* **EXERCISE OBJECTIVE**
All of the data below should be returned exactly.

[Records drawn from a dataset]
* * * * * * * * *

(** Replacement of every occurrence of the one-character pattern [c] by
    [after] (the source only ever passes the pattern ["\n"]). *)
Fixpoint replace_char (c : ascii) (after : string) (s : string) : string :=
  match s with
  | EmptyString => EmptyString
  | String x rest =>
      if Ascii.eqb x c
      then after ++ replace_char c after rest
      else String x (replace_char c after rest)
  end.

Definition newline : ascii := "010"%char.

(** [text.replace("\n", after)] *)
Definition QString_replace_newline (after text : QString) : QString :=
  match text with
  | QNull => QNull
  | QStr s => QStr (replace_char newline (chars after) s)
  end.

(** Whether [c] occurs in [s]. *)
Fixpoint contains_char (c : ascii) (s : string) : bool :=
  match s with
  | EmptyString => false
  | String x rest => Ascii.eqb x c || contains_char c rest
  end.

(** The label of [log]. *)
Definition label_of (m_id : QString) : string := "scripts::" ++ chars m_id ++ ": ".

(** The text [log] hands to the sink. *)
Definition logged_text (m_id text : QString) : QString :=
  QStr (replace_char newline (label_of m_id) (label_of m_id ++ chars text)).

* * * * * * * * *

* **ANSWER TO THE EXERCISE**
(** Replacement of every occurrence of the one-character pattern [c] by
    [after] (the source only ever passes the pattern ["\n"]). *)
Fixpoint replace_char (c : ascii) (after : string) (s : string) : string :=
  match s with
  | EmptyString => EmptyString
  | String x rest =>
      if Ascii.eqb x c
      then after ++ replace_char c after rest
      else String x (replace_char c after rest)
  end.

Definition newline : ascii := "010"%char.

(** [text.replace("\n", after)] *)
Definition QString_replace_newline (after text : QString) : QString :=
  match text with
  | QNull => QNull
  | QStr s => QStr (replace_char newline (chars after) s)
  end.

(** Whether [c] occurs in [s]. *)
Fixpoint contains_char (c : ascii) (s : string) : bool :=
  match s with
  | EmptyString => false
  | String x rest => Ascii.eqb x c || contains_char c rest
  end.

(** The label of [log]. *)
Definition label_of (m_id : QString) : string := "scripts::" ++ chars m_id ++ ": ".

(** The text [log] hands to the sink. *)
Definition logged_text (m_id text : QString) : QString :=
  QStr (replace_char newline (label_of m_id) (label_of m_id ++ chars text)).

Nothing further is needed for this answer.